Figure 4. Structure of DeConverter For details see specifications of the DeConveter at http://www.undl.org/unlsys/ds.html

Dictionary Builder
The Dictionary Builder (abbreviated as DicBld) is a tool used to convert text data of dictionary entries into IBAM (Index Based Access Method) formatted dictionary files. IBAM is invented for quick search of data. In the UNL System, all dictionary data like word dictionary, UNL Ontology, co-occurrence dictionary, KCIC, etc. are stored in IBAM format. Data format of input of DicBld are explained at Word Dictionary below. Figure 5 shows the structure of DicBld.

Figure 5. Structure of DicBld

Word Dictionary
Word dictionaries are prepared for respective languages. All information about words of a natural language is stored in a word dictionary. An entry of the word dictionary contains three parts basically: a headword, a UW and a set of grammatical attributes (features). A headword is a word or a morpheme of a natural language. A sequence of such words or morphemes composes a sentence. As a result, a word or morpheme of a word dictionary is used as a trigger to obtain an appropriate UW in order to create the UNL Expression from an input sentence in the enconversion process, and forms the target sentence of a natural language from a UNL Expression in the deconversion process. The UW of an entry expresses the meaning of its headword. It appears in the UNL Expression of the result of the enconverson process, and is used as a trigger to obtain an appropriate word or a morpheme in order to generate a target sentence of a natural language from UNL Expression in the deconversion process. Grammatical attributes define how a word or a morpheme behaves in a sentence. They are used in both the enconversion and the deconversion rules. Data format of a word dictionary entry is the following. An entry must end with a semicolon. <FLG,FRE,PRI> can be omitted. [HW]{ID} UW (ATTR,ATTR,) <FLG,FRE,PRI>; HW headword of a language

ID

identifier, can be empty

UW Universal Word, can be empty if not necessary ATTRgrammar code FLG language flag, one character in ASCII code FRE frequency to be used in EnCo PRI priority to be used in DeCo

Examples of entries of English dictionary: [a]{} "" (ART,IART) <E,1,1>; [book]{} "book(icl>document)" (BA,C,N,PLS) <E,1,1>; [buy]{} "buy(icl>purchase(agt>thing,obj>thing))" (3SGS,AGT.S,BA,INGING,IRG,OBJ.DO,V,VDO,VDON) <E,1,1>; [bought]{} "buy(icl>purchase(agt>thing,obj>thing))" (AGT.S,ED,EN,IRG,OBJ.DO,V,VDO,VDON) <E,1,1>; [I]{} "I(icl>person)" (1SG,HPRON,PRON,SUBJ) <E,1,1>; [me]{} "I(icl>person)" (1SG,HPRON,OBJ,PRON) <E,1,1>;

Grammar Rule
The DeConverter works based on a set of deconversion rules.

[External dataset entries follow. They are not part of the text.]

(* ===== verification/DiscoveryHooks.v ===== *)
(** * DiscoveryHooks: the portal's reads of the indexer

    Models the discovery hooks of packages/sdk-ui/src/hooks (tasks.ts, agents.ts, bids.ts,
    reputation.ts, treasury.ts): their query keys, URLs and mapped rows; the treasury
    yield research of treasury.ts and packages/sdk/src/research/yield.ts; and what the
    Rust indexer behind the portal's proxy serves (services/indexer/src), its route table,
    its task and agent queries' checks and the fields of its rows.  A number is an
    integer; [undefined] is [null] in a row, which the hooks' [??] treats alike.
    [URLSearchParams], JSON and Rust's integer parser are parameters. *)

From Stdlib Require Import ZArith QArith Ascii Lia.
From stdpp Require Import base list strings.
From S2P Require Import Prelude Effects JsMap Json Hex Zod Messages PortalAuth PortalSafety ProofGen Numbers PortalProxy.

#[local] Open Scope Z_scope.
#[local] Open Scope saep_scope.

(** ** Responses *)

Record hook_response := { hr_status : Z; hr_statusText : string; hr_body : string }.

Definition ok_response (r : hook_response) : bool := (200 <=? hr_status r) && (hr_status r <? 300).

(** [fetchIndexerJson], [fetchDiscoveryJson] and reputation.ts's [fetchJson]: the same
    text in four files. *)
Definition fetchIndexerJson (json_parse : string -> option json) (res : hook_response) : result json :=
  if negb (ok_response res)
  then Throw ("indexer " +:+ z_text (hr_status res) +:+ ": " +:+ (if String.eqb (hr_body res) "" then hr_statusText res else hr_body res))
  else match json_parse (hr_body res) with Some v => Ok v | None => Throw "Unexpected token" end.

(** ** Mapped rows *)

(** One property of a mapped row: [to: raw.f1 ?? raw.f2 ?? otherwise]. *)
Record row_prop := { to : string; from : list string; otherwise : json }.

Definition same (target source : string) : row_prop := {| to := target; from := [source]; otherwise := J_null |}.
Definition or_else (target : string) (sources : list string) (d : json) : row_prop := {| to := target; from := sources; otherwise := d |}.

Fixpoint first_set (raw : json) (sources : list string) (d : json) : json :=
  match sources with
  | [] => d
  | f :: fs => match prop_of f raw with J_null => first_set raw fs d | v => v end
  end.

Definition map_row (ms : list row_prop) (raw : json) : list (string * json) :=
  map (fun m => (to m, first_set raw (from m) (otherwise m))) ms.

(** Reading a property of [null] throws. *)
Definition map_fields (ms : list row_prop) (raw : json) : result json :=
  match raw with
  | J_null => Throw "Cannot read properties of null"
  | _ => Ok (J_obj (map_row ms raw))
  end.

(** The same with one property that is mapped in its turn. *)
Definition map_nested (ms : list row_prop) (target source : string) (f : json -> result json) (raw : json) : result json :=
  match raw with
  | J_null => Throw "Cannot read properties of null"
  | _ => let! v := f (prop_of source raw) in Ok (J_obj (app (map_row ms raw) [(target, v)]))
  end.

Fixpoint map_all (f : json -> result json) (vs : list json) : result (list json) :=
  match vs with
  | [] => Ok []
  | v :: vs' => let! w := f v in let! ws := map_all f vs' in Ok (w :: ws)
  end.
(* ===== verification/TxHooks.v ===== *)
(** * TxHooks: the transactions the portal's hooks send

    Models the hooks of packages/sdk-ui/src/hooks that make a wallet sign: bids.ts,
    treasury.ts, tasks.ts, register.ts and the claim of governance.ts.  A hook builds
    one instruction with the builders of Ix and either sends it itself
    ([send_and_confirm]) or hands it to [useSendTransaction] (SendTx).  The wallet and
    the RPC node are operations of the outside world ([tx_ops]); web3.js, spl-token
    and SHA-256 are parameters.  The instructions are compared with the programs'
    interfaces of Idl: who has to sign them, and which token program they name. *)

From Stdlib Require Import ZArith QArith Ascii Lia.
From stdpp Require Import base list strings.
From S2P Require Import Prelude Bytes Effects Json Hex Zod Pda Idl Ix IxSafety Decoded Accounts Settlement.

#[local] Open Scope Z_scope.
#[local] Open Scope saep_scope.

Record tx_ops (W : Type) := {
  tx_node : node_ops W;                                       (* the programs' accounts *)
  tx_getLatestBlockhash : io W string;
  tx_sendTransaction : call -> string -> pubkey -> io W string;  (* instruction, blockhash, fee payer: the wallet signs and sends *)
  tx_confirmTransaction : string -> string -> io W (option json); (* signature, blockhash: the transaction's error *)
  tx_invalidate : string -> io W unit;                        (* invalidateQueries: the key's first component *)
}.
Arguments tx_node {W} _.
Arguments tx_getLatestBlockhash {W} _.
Arguments tx_sendTransaction {W} _ _ _ _.
Arguments tx_confirmTransaction {W} _ _ _.
Arguments tx_invalidate {W} _ _.

Record tx_lib := {
  PublicKey : string -> result pubkey;
  toBase58 : pubkey -> string;
  findProgramAddressSync : list (list Z) -> pubkey -> result (pubkey * Z);
  getAssociatedTokenAddressSync : pubkey -> pubkey -> bool -> pubkey -> result pubkey; (* mint, owner, off the curve, token program *)
  decode_utf8 : list Z -> string;
  PublicKey_of_bytes : list Z -> result pubkey;
  sha256 : list Z -> list Z;
}.

Record CommitBidArgs := {
  cba_task : pubkey; cba_taskId : list Z; cba_paymentMint : pubkey; cba_bidderTokenAccount : pubkey; cba_agentDidHex : string;
  cba_commitHash : list Z;
}.
Record UseRevealBidArgs := { rba_task : pubkey; rba_taskId : list Z; rba_amount : Z; rba_nonce : list Z }.
Record ClaimBondArgs := {
  clb_task : pubkey; clb_taskId : list Z; clb_paymentMint : pubkey; clb_bidderTokenAccount : pubkey; clb_feeCollectorTokenAccount : pubkey;
}.
Record UseRegisterAgentInput := {
  rg_agentId : list Z; rg_manifestUri : string; rg_capabilityMask : Z; rg_priceLamports : Z; rg_streamRate : Z; rg_stakeAmount : Z;
  rg_stakeMint : pubkey; rg_operatorTokenAccount : pubkey; rg_capabilityRegistryProgramId : pubkey; rg_personhoodAttestation : option pubkey;
}.
Record ClaimStakerRewardInput := { cr_epochId : Z; cr_amount : Z; cr_merkleProof : list (list Z) }.
Record SetLimitsInput := { sl_agentDid : list Z; sl_daily : Z; sl_perTx : Z; sl_weekly : Z }.
Record SetTreasuryYieldConfigInput := { yc_agentDid : list Z; yc_strategyId : list Z; yc_allocationBps : Q; yc_paused : option bool }.
Record YieldMovementInput := {
  ym_agentDid : list Z; ym_strategyId : list Z; ym_mint : pubkey; ym_receiptMint : pubkey; ym_kaminoProgram : pubkey; ym_routeData : list Z;
  ym_routeAccounts : option (list AccountMeta); ym_allowedTargets : option pubkey; ym_tokenProgramId : option pubkey;
}.
Record SubmitTaskResultInput := { sr_task : pubkey; sr_agentAccount : pubkey; sr_resultHash : list Z; sr_proofKey : list Z }.
Record VerifyTaskResultInput := { vr_task : pubkey; vr_proofA : list Z; vr_proofB : list Z; vr_proofC : list Z }.
Record ReleaseTaskEscrowInput := {
  re_task : pubkey; re_paymentMint : pubkey; re_client : pubkey; re_agentAccount : pubkey; re_agentOperator : pubkey;
}.

Section transactions.
Context {W : Type}.
Variable ops : tx_ops W.
Variable L : tx_lib.
Variable ids : ProgramIdMap.        (* cluster.programIds *)

Definition wallet_of (program : option Program) (publicKey : option pubkey) : io W (Program * pubkey) :=
  match program, publicKey with
  | None, _ => io_throw "Wallet not connected"
  | Some _, None => io_throw "Missing wallet publicKey"
  | Some p, Some k => io_ret (p, k)
  end.

(** The rest of every mutation; what confirmTransaction resolves to is not looked at. *)
Definition send_and_confirm (publicKey : pubkey) (ix : call) : io W string :=
  do! blockhash <- tx_getLatestBlockhash ops in
  do! sig <- tx_sendTransaction ops ix blockhash publicKey in
  do! _ <- tx_confirmTransaction ops sig blockhash in
  io_ret sig.

(** A mutation that builds its instruction from the program and the wallet. *)
Definition mutate_with (program : option Program) (publicKey : option pubkey) (build : pubkey -> pubkey -> result call) : io W string :=
  do! w <- wallet_of program publicKey in
  do! ix <- io_lift (build (programId w.1) w.2) in
  send_and_confirm w.2 ix.

Definition useRaiseDispute program publicKey (task : pubkey) : io W string :=
  mutate_with program publicKey (fun p k => buildRaiseDisputeIx p k task).

(** The agent's program is asked for before the wallet. *)
Definition useCommitBid (program ar : option Program) (publicKey : option pubkey) (input : CommitBidArgs) : io W string :=
  match ar with
  | None => io_throw "Wallet not connected"
  | Some ar =>
    do! w <- wallet_of program publicKey in
    do! agent <- fetchAgentByDid (tx_node ops) (decode_utf8 L) (PublicKey_of_bytes L) ar (cba_agentDidHex input) in
    match agent with
    | None => io_throw ("agent_did not registered: " +:+ cba_agentDidHex input)
    | Some agent =>
      do! _ <- io_check (ag_operator (ad_summary agent) =? w.2) "wallet is not the registered operator for this agent_did" in
      do! agentDid <- io_lift (hexPairs (cba_agentDidHex input)) in
      do! ix <- io_lift (buildCommitBidIx (PublicKey L) (findProgramAddressSync L) (programId w.1) ids w.2 (cba_task input) (cba_taskId input)
                           (cba_paymentMint input) (cba_bidderTokenAccount input) (ag_operator (ad_summary agent)) (ag_agentId (ad_summary agent))
                           agentDid (cba_commitHash input) None) in
      send_and_confirm w.2 ix
    end
  end.

Definition useRevealBid program publicKey (input : UseRevealBidArgs) : io W string :=
  mutate_with program publicKey (fun p k => buildRevealBidIx (findProgramAddressSync L) p k (rba_task input) (rba_taskId input) (rba_amount input) (rba_nonce input)).

Definition useClaimBond program publicKey (input : ClaimBondArgs) : io W string :=
  mutate_with program publicKey (fun p k => buildClaimBondIx (PublicKey L) (findProgramAddressSync L) p k (clb_task input) (clb_taskId input) (clb_paymentMint input)
                                         (clb_bidderTokenAccount input) (clb_feeCollectorTokenAccount input) None).

Definition useSetLimits program publicKey (input : SetLimitsInput) : io W string :=
  mutate_with program publicKey (fun p k => buildSetLimitsIx (findProgramAddressSync L) p k (sl_agentDid input) (sl_daily input) (sl_perTx input) (sl_weekly input)).

Definition useSetTreasuryYieldConfig program publicKey (input : SetTreasuryYieldConfigInput) : io W string :=
  mutate_with program publicKey (fun p k => buildSetTreasuryYieldConfigIx (PublicKey L) (findProgramAddressSync L) p k (yc_agentDid input) (yc_strategyId input)
                                         (yc_allocationBps input) (yc_paused input)).

Definition useRequestTreasuryYieldUnwind program publicKey (agentDid : list Z) : io W string :=
  mutate_with program publicKey (fun p k => buildRequestTreasuryYieldUnwindIx (findProgramAddressSync L) p k agentDid).

Definition useDepositToYieldStrategy program publicKey (i : YieldMovementInput) (amount : Z) (priceFeed : option pubkey) : io W string :=
  mutate_with program publicKey (fun p k => buildDepositToYieldStrategyIx (PublicKey L) (findProgramAddressSync L) p (ym_agentDid i) (ym_strategyId i) (ym_mint i)
                                         (ym_receiptMint i) (ym_kaminoProgram i) (ym_routeData i) (ym_routeAccounts i) (ym_allowedTargets i)
                                         (ym_tokenProgramId i) k amount priceFeed).

Definition useWithdrawFromYieldStrategy program publicKey (i : YieldMovementInput) (receiptAmount : Z) : io W string :=
  mutate_with program publicKey (fun p k => buildWithdrawFromYieldStrategyIx (PublicKey L) (findProgramAddressSync L) p (ym_agentDid i) (ym_strategyId i) (ym_mint i)
                                         (ym_receiptMint i) (ym_kaminoProgram i) (ym_routeData i) (ym_routeAccounts i) (ym_allowedTargets i)
                                         (ym_tokenProgramId i) k receiptAmount).

Definition useEmergencyUnwindYieldStrategy program publicKey (i : YieldMovementInput) : io W string :=
  mutate_with program publicKey (fun p k => buildEmergencyUnwindYieldStrategyIx (PublicKey L) (findProgramAddressSync L) p (ym_agentDid i) (ym_strategyId i) (ym_mint i)
                                         (ym_receiptMint i) (ym_kaminoProgram i) (ym_routeData i) (ym_routeAccounts i) (ym_allowedTargets i)
                                         (ym_tokenProgramId i) k).

Definition TOKEN_PROGRAM_ID : pubkey := constant (PublicKey L) "TokenkegQfeZyiNwAJbNbGKPFXCWuBvf9Ss623VQ5DA".
Definition TOKEN_2022 : pubkey := TOKEN_2022_PROGRAM_ID (PublicKey L).

(** The token program a mint's owner is. *)
Definition token_program (owner : pubkey) : option pubkey :=
  if owner =? TOKEN_2022 then Some TOKEN_2022 else if owner =? TOKEN_PROGRAM_ID then Some TOKEN_PROGRAM_ID else None.

Definition useRegisterAgent (program : option Program) publicKey (input : UseRegisterAgentInput) : io W string :=
  do! w <- wallet_of program publicKey in
  do! mintInfo <- getAccountInfo (tx_node ops) (rg_stakeMint input) in
  match mintInfo with
  | None => io_throw "Stake mint not found on the current cluster"
  | Some (owner, _) =>
    match token_program owner with
    | None => io_throw "Stake mint is not owned by SPL Token or Token-2022"
    | Some tokenProgramId =>
      do! ix <- io_lift (buildRegisterAgentIx (PublicKey L) (findProgramAddressSync L) (programId w.1) w.2 (rg_agentId input) (rg_manifestUri input)
                           (rg_capabilityMask input) (rg_priceLamports input) (rg_streamRate input) (rg_stakeAmount input) (rg_stakeMint input)
                           (rg_operatorTokenAccount input) (rg_capabilityRegistryProgramId input) (rg_personhoodAttestation input)
                           (Some tokenProgramId)) in
      send_and_confirm w.2 ix
    end
  end.

(** useSendTransaction's hooks of tasks.ts: the instructions they hand it. *)
Definition builder_of (program : option Program) (publicKey : option pubkey) : io W (Program * pubkey) :=
  match program, publicKey with
  | None, _ => io_throw "Task market program unavailable"
  | Some _, None => io_throw "Wallet not connected"
  | Some p, Some k => io_ret (p, k)
  end.

Definition useSubmitTaskResult program publicKey (input : SubmitTaskResultInput) : io W call :=
  do! w <- builder_of program publicKey in
  io_lift (buildSubmitResultIx (findProgramAddressSync L) (programId w.1) ids w.2 (sr_task input) (sr_agentAccount input) (sr_resultHash input) (sr_proofKey input)).

Definition useVerifyTaskResult program publicKey (input : VerifyTaskResultInput) : io W call :=
  do! w <- builder_of program publicKey in
  let vkId := computeTaskCompletionVkId (sha256 L) TASK_COMPLETION_CIRCUIT_LABEL in
  do! verifierKey <- io_lift (key (verifierKeyPda (findProgramAddressSync L) (ids proofVerifier) vkId)) in
  io_lift (buildVerifyTaskIx (PublicKey L) (findProgramAddressSync L) (programId w.1) ids w.2 (vr_task input) verifierKey vkId
             (vr_proofA input) (vr_proofB input) (vr_proofC input)).

Definition resolveTokenProgram (mint : pubkey) : io W pubkey :=
  do! info <- getAccountInfo (tx_node ops) mint in
  match info with
  | None => io_throw ("payment mint " +:+ toBase58 L mint +:+ " was not found")
  | Some (owner, _) =>
    match token_program owner with
    | Some p => io_ret p
    | None => io_throw ("payment mint " +:+ toBase58 L mint +:+ " is not an SPL token mint")
    end
  end.

(** createAssociatedTokenAccountIdempotentInstruction(payer, address, owner, mint, program) *)
Record ata_ix := { ata_payer : pubkey; ata_address : pubkey; ata_owner : pubkey; ata_mint : pubkey; ata_program : pubkey }.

Likewise, the EnConverter works based on a set of enconversion rules. Both deconversion and enconversion rules must be prepared for each language. Each set of these rules controls the process of enconversion or deconversion. The ability of a rule is designed to be able to describe on what condition to perform what operation using the grammatical features both or either defined by the rules and/or given in a Word Dictionary. With this, a set of enconversion or deconversion rules can be prepared for a desired language thus allowing the EnConverter or the DeConverter to deal with the language. Rule applications can be controlled by priorities and allow backtracking. When the EnConverter or the DeConverter encounters an ungrammatical or illogical situation, the rules can force the process to backtrack. Backtracking returns back to the previous state that allows selecting a different word or morpheme, or applying the next priority rule. In the previous state, the next candidate is selected or the next priority rule is applied, and conversion process proceeds. What operation to perform in enconversion or deconversion is given by the type of a rule in combination with the sort of the rule. There are three sorts of rules as follows.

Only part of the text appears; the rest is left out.